Data to process:
Lemma filled_fields l way s :
  memory (filled l way s) = memory s /\
  (forall set', valid_of (cache (filled l way s)) set' =
     if set' =? set_of l then valid_of (cache s) (set_of l) .| (1 .<< way) else valid_of (cache s) set') /\
  (forall set', modified_of (cache (filled l way s)) set' =
     if set' =? set_of l then modified_of (cache s) (set_of l) .& .~ (1 .<< way) else modified_of (cache s) set') /\
  (forall set', plru_of (cache (filled l way s)) set' = plru_of (cache s) set') /\
  (forall set' way', line_addr (cache (filled l way s)) set' way' =
     if decide ((set', way') = (set_of l, way)) then l else line_addr (cache s) set' way') /\
  (forall set' way', line_data (cache (filled l way s)) set' way' =
     if decide ((set', way') = (set_of l, way)) then CopyFromEmu (memory s) (line_data (cache s) (set_of l) way) l
     else line_data (cache s) set' way') /\
  (tables_ok s -> tables_ok (filled l way s)) /\
  (tables_ok s -> line_ok (memory s) l -> forall l', line_ok (memory s) l' ->
     lw (filled l way s) l' = if l' =? l then way else lw s l').
Proof.
  unfold filled.
  set (s1 := set_cache (put_data (set_of l) way (CopyFromEmu (memory s) (line_data (cache s) (set_of l) way) l)
    (cache s)) s).
  assert (Hs1 : forall set' way', line_data (cache s1) set' way' = if decide ((set', way') = (set_of l, way))
    then CopyFromEmu (memory s) (line_data (cache s) (set_of l) way) l else line_data (cache s) set' way')
    by (intros; apply line_data_put_data).
  assert (Ht1 : tables_ok s -> tables_ok s1) by done.
  split; [exact (memory_put s1 l way)|].
  split; [intros set'; transitivity (valid_of (put_valid (set_of l) (valid_of (cache (put_lw l way s1)) (set_of l)
    .| (1 .<< way)) (put_addr (set_of l) way l (cache (put_lw l way s1)))) set'); [done|];
    rewrite valid_of_put_valid, valid_of_put; destruct (_ =? _); [done|exact (valid_of_put s1 l way set')]|].
  split; [intros set'; cbn [cache set_cache]; rewrite modified_of_put_modified, modified_of_put;
    destruct (_ =? _); [done|exact (modified_of_put s1 l way set')]|].
  split; [intros set'; exact (plru_of_put s1 l way set')|].
  split; [intros set' way'; cbn [cache set_cache]; transitivity (line_addr (put_addr (set_of l) way l
    (cache (put_lw l way s1))) set' way'); [done|]; rewrite line_addr_put_addr; case_decide; [done|];
    exact (line_addr_put s1 l way set' way')|].
  split; [intros set' way'; rewrite <- Hs1; exact (line_data_put s1 l way set' way')|].
  split; [intros Ht; apply (put_lw_tables s1 l way (Ht1 Ht))|].
  intros Ht Hl l' Hl'. exact (lw_put s1 l way l' (Ht1 Ht) Hl Hl').
Qed.

Lemma filled_ok s l way : inv (Some (set_of l, way)) s -> line_ok (memory s) l -> lw s l = 0xff -> 0 <= way < 8 ->
  let s' := filled l way s in
  inv None s' /\ memory s' = memory s /\ lw s' l = way /\ same_view s s'.
Proof.
  intros Hs Hl Hff Hway s'. pose proof (inv_mem _ _ Hs) as Hm.
  destruct (filled_fields l way s) as (Em & Hv & Hmod & Hp & Ha & Hd & Ht & Hlw).
  fold s' in Em, Hv, Hmod, Hp, Ha, Hd, Ht, Hlw. specialize (Hlw (i_tables _ _ Hs) Hl).
  pose proof (set_of_range l) as Hset.
  destruct (i_data _ _ Hs (set_of l) way) as [Hlen _].
  assert (Hcopy : CopyFromEmu (memory s) (line_data (cache s) (set_of l) way) l = bytes_from (mem_byte (memory s)) l 32).
  { rewrite CopyFromEmu_eval; [by rewrite Hlen|done|rewrite Hlen; apply Hl]. }
  assert (Hbit : forall set' way', 0 <= way' -> Z.testbit (valid_of (cache s') set') way' = true <->
    (set', way') = (set_of l, way) \/ Z.testbit (valid_of (cache s) set') way' = true).
  { intros set' way' Hw. rewrite Hv. destruct (Z.eqb_spec set' (set_of l)) as [->|Hne].
    - rewrite testbit_set_way by lia. rewrite orb_true_iff, Z.eqb_eq.
      split; intros [E|E]; [by right|left; congruence|right; congruence|by left].
    - split; [by right|]. intros [E|?]; [congruence|done]. }
  assert (Hcases : forall l', line_ok (memory s) l' -> lw s' l' <> 0xff ->
    l' = l \/ l' <> l /\ lw s' l' = lw s l').
  { intros l' Hl' _. rewrite Hlw by done. destruct (Z.eqb_spec l' l); [by left|by right]. }
  split; [|split; [done|split; [by rewrite Hlw, Z.eqb_refl by done|]]].
  - constructor.
    + apply Ht, Hs.
    + intros set'. rewrite Hv. destruct (_ =? _); [apply is_u8_set_way; [apply Hs|done]|apply Hs].
    + intros set'. rewrite Hp. apply Hs.
    + intros set' way'. rewrite Hd. case_decide; [|apply Hs]. rewrite Hcopy, length_bytes_from. split; [done|].
      apply Forall_map, Forall_forall. intros i _. unfold mem_byte.
      destruct (GetSpanForAddress _ _) as [[[o|o] ?]|]; [apply byte_at_u8..|done].
    + rewrite Em. intros l' Hl' Hne. destruct (Hcases l' Hl' Hne) as [->|[Hnl El]].
      * rewrite Hlw, Z.eqb_refl by done. split; [done|]. split; [apply Hbit; [lia|by left]|].
        split; [|done]. rewrite Ha. by case_decide.
      * rewrite El in *. destruct (i_lookup _ _ Hs l' Hl' Hne) as (? & ? & ? & Hok). split; [done|].
        split; [apply Hbit; [lia|by right]|]. split; [|done]. rewrite Ha. case_decide as E; [|done].
        exfalso. apply Hok. by f_equal.
    + rewrite Em. intros set' way' Hs' Hw' [E|Hb]%Hbit _; [| |lia].
      * rewrite Ha. rewrite decide_True by done. injection E as -> ->. split; [done|]. split; [done|].
        by rewrite Hlw, Z.eqb_refl by done.
      * rewrite Ha. case_decide as E; [injection E as -> ->; split; [done|]; split; [done|];
          by rewrite Hlw, Z.eqb_refl by done|].
        destruct (i_lines _ _ Hs set' way' Hs' Hw' Hb ltac:(intros [=]; congruence)) as (H1 & H2 & H3).
        split; [done|]. split; [done|]. rewrite Hlw by done. destruct (Z.eqb_spec (line_addr (cache s) set' way') l)
          as [E'|]; [|done]. exfalso. rewrite E' in H3. lia.
    + rewrite Em. intros set' way' Hs' Hw' Hb _ Hcl. rewrite Hd, Ha. case_decide as E; [exact Hcopy|].
      apply Hbit in Hb as [|Hb]; [done| |lia].
      apply (i_clean _ _ Hs); [done..|intros [=]; congruence|].
      rewrite Hmod in Hcl. destruct (Z.eqb_spec set' (set_of l)) as [->|]; [|done].
      rewrite testbit_clear_way in Hcl by lia. destruct (Z.eqb_spec way' way) as [->|]; [done|].
      by rewrite andb_true_r in Hcl.
  - intros x Hx. pose proof (line_of_ok _ _ Hm Hx) as Hlx. unfold view. rewrite Hlw, Em by done.
    destruct (Z.eqb_spec (line_of x) l) as [El|Hne].
    + rewrite El, Hff. rewrite (proj2 (Z.eqb_neq way 0xff)) by lia. simpl. rewrite Hd, decide_True by done.
      rewrite Hcopy. apply nth_bytes_from. pose proof (line_of_range x). lia.
    + destruct (Z.eqb_spec (lw s (line_of x)) 0xff) as [|Hnf]; [done|]. rewrite Hd.
      case_decide as E; [|done]. exfalso. injection E as E1 E2.
      destruct (i_lookup _ _ Hs _ Hlx Hnf) as (_ & _ & _ & Hok). apply Hok. by rewrite E1, E2.
Qed.

(** *** Touching a way *)

Definition with_plru (p : gmap Z Z) (s : CacheSys) : CacheSys := set_cache (set_plru p (cache s)) s.

Lemma update_plru_ok hole s set way : inv hole s -> 0 <= way < 8 ->
  exists p, update_plru set way s = Done tt (with_plru p s) /\ inv hole (with_plru p s).
Proof.
  intros Hs Hway. destruct (plru_tables way Hway) as (Em & Ev & _).
  exists (<[set := plru_touch (plru_of (cache s) set) way]> (plru (cache s))). split.
  - unfold update_plru. rewrite Em, Ev. done.
  - constructor; try apply Hs. intros set'. change (0 <= plru_of (put_plru set (plru_touch (plru_of (cache s) set) way)
      (cache s)) set' < 128). rewrite plru_of_put_plru. destruct (_ =? _); [|apply Hs].
    apply plru_touch_range; [apply Hs|done].
Qed.

Lemma with_plru_keeps p s : keeps s (with_plru p s).
Proof. by apply keeps_same_memory. Qed.

(** *** Loading a line *)

Lemma select_way_ok s set : inv None s -> 0 <= set < 128 ->
  exists way, select_way set s = Done way s /\ 0 <= way < 8.
Proof.
  intros Hs Hset. unfold select_way, get_cache, mbind, mget.
  destruct (Z.eqb_spec (valid_of (cache s) set) 0xff) as [E|Hne]; simpl.
  - rewrite way_from_plru_table by apply Hs. eexists. split; [done|]. apply way_from_plru_range.
  - destruct (way_from_valid _ (i_valid _ _ Hs set) Hne) as (w & -> & Hw & _). by eexists.
Qed.

(** The line in a way, with the memory behind it brought up to date. *)
Lemma write_back_ok s set way : inv None s -> 0 <= set < 128 -> 0 <= way < 8 ->
  Z.testbit (valid_of (cache s) set) way = true ->
  let l := line_addr (cache s) set way in
  exists s', mwhen (Z.testbit (modified_of (cache s) set) way)
      (on_memory (fun m => CopyToEmu m l (line_data (cache s) set way))) s = Done tt s' /\
    inv None s' /\ keeps s s' /\ cache s' = cache s /\
    forall x, block_ok (memory s) x 1 -> mem_byte (memory s') x = if line_of x =? l then view s x else mem_byte (memory s) x.
Proof.
  intros Hs Hset Hway Hv l. destruct (Z.testbit (modified_of (cache s) set) way) eqn:Hm.
  - destruct (written_back_ok s set way Hs Hset Hway Hv) as (H1 & H2 & H3 & H4 & H5 & H6).
    exists (written_back set way s). do 2 (split; [done|]). split; [|done]. constructor; [done..|].
    intros x Hx. rewrite H5 by done. destruct (_ =? _); [by right|by left].
  - exists s. do 2 (split; [done|]). split; [by apply keeps_refl|]. split; [done|]. intros x Hx.
    destruct (Z.eqb_spec (line_of x) l) as [E|]; [|done]. rewrite (line_byte s set way) by done.
    rewrite (i_clean _ _ Hs) by done. rewrite nth_bytes_from; [done|]. pose proof (line_of_range x). unfold l in E. lia.
Qed.

Lemma evict_ok s set way : inv None s -> 0 <= set < 128 -> 0 <= way < 8 ->
  exists s', evict set way s = Done tt s' /\ inv (Some (set, way)) s' /\ keeps s s' /\
    (forall l, line_ok (memory s) l -> lw s l = 0xff -> lw s' l = 0xff).
Proof.
  intros Hs Hset Hway. unfold evict, get_cache. rewrite (mbind_done _ _ s (cache s) s) by done.
  rewrite !has_way_testbit by lia.
  destruct (Z.testbit (valid_of (cache s) set) way) eqn:Hv;
    [|exists s; split; [done|]; split; [by apply hole_invalid|]; split; [by apply keeps_refl|done]].
  destruct (i_lines _ _ Hs set way Hset Hway Hv ltac:(done)) as (Hl & El & Ew).
  destruct (write_back_ok s set way Hs Hset Hway Hv) as (s1 & E1 & Hs1 & Hk1 & Hc1 & Hm1).
  rewrite (mbind_done _ _ _ _ _ E1). pose proof (k_blocks _ _ Hk1) as Hb1.
  assert (Hok1 : line_ok (memory s1) (line_addr (cache s) set way)) by (destruct Hl; split; [done|by apply Hb1]).
  rewrite lookup_set_eval by (done || apply Hs1). rewrite <- Hc1 in Hv, Hl, El, Ew, Hm1 |- *.
  destruct (unlink_ok s1 set way Hs1 Hset Hway Hv) as (Hs2 & Hl2 & Hv2).
  eexists. split; [done|]. split; [exact Hs2|]. split.
  - eapply keeps_trans; [exact Hk1|]. apply keeps_same_memory; [apply memory_put|]. intros x Hx. rewrite Hv2 by done.
    destruct (Z.eqb_spec (line_of x) (line_addr (cache s1) set way)) as [E|]; [|done].
    rewrite Hm1, E, Z.eqb_refl by by apply Hb1. symmetry. by apply Hk1, Hb1.
  - intros l [Hl32 Hlb] Hff. rewrite Hl2 by (split; [done|by apply Hb1]). destruct (_ =? _); [done|].
    unfold lw. by rewrite Hc1.
Qed.

Lemma fill_line_eval s l way : tables_ok s -> line_ok (memory s) l ->
  fill_line l (set_of l) way s = Done tt (filled l way s).
Proof.
  intros Ht Hl. unfold fill_line, get_memory, on_cache. unfold mbind at 1, mget at 1. unfold mbind at 1, mmodify at 1.
  change 0x1f with 31. rewrite land_line, line_of_line by apply Hl.
  rewrite (mbind_done _ _ _ _ _ (lookup_set_eval (set_cache (put_data (set_of l) way
    (CopyFromEmu (memory s) (line_data (cache s) (set_of l) way) l) (cache s)) s) l way Ht Hl)). done.
Qed.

Task goal:
Return the lines of the listing above exactly as they appear, starting with the first and stopping after the line that holds "if decide ((set', way') = (set_of l, way)) then l".

Problem solution:
Lemma filled_fields l way s :
  memory (filled l way s) = memory s /\
  (forall set', valid_of (cache (filled l way s)) set' =
     if set' =? set_of l then valid_of (cache s) (set_of l) .| (1 .<< way) else valid_of (cache s) set') /\
  (forall set', modified_of (cache (filled l way s)) set' =
     if set' =? set_of l then modified_of (cache s) (set_of l) .& .~ (1 .<< way) else modified_of (cache s) set') /\
  (forall set', plru_of (cache (filled l way s)) set' = plru_of (cache s) set') /\
  (forall set' way', line_addr (cache (filled l way s)) set' way' =
     if decide ((set', way') = (set_of l, way)) then l else line_addr (cache s) set' way') /\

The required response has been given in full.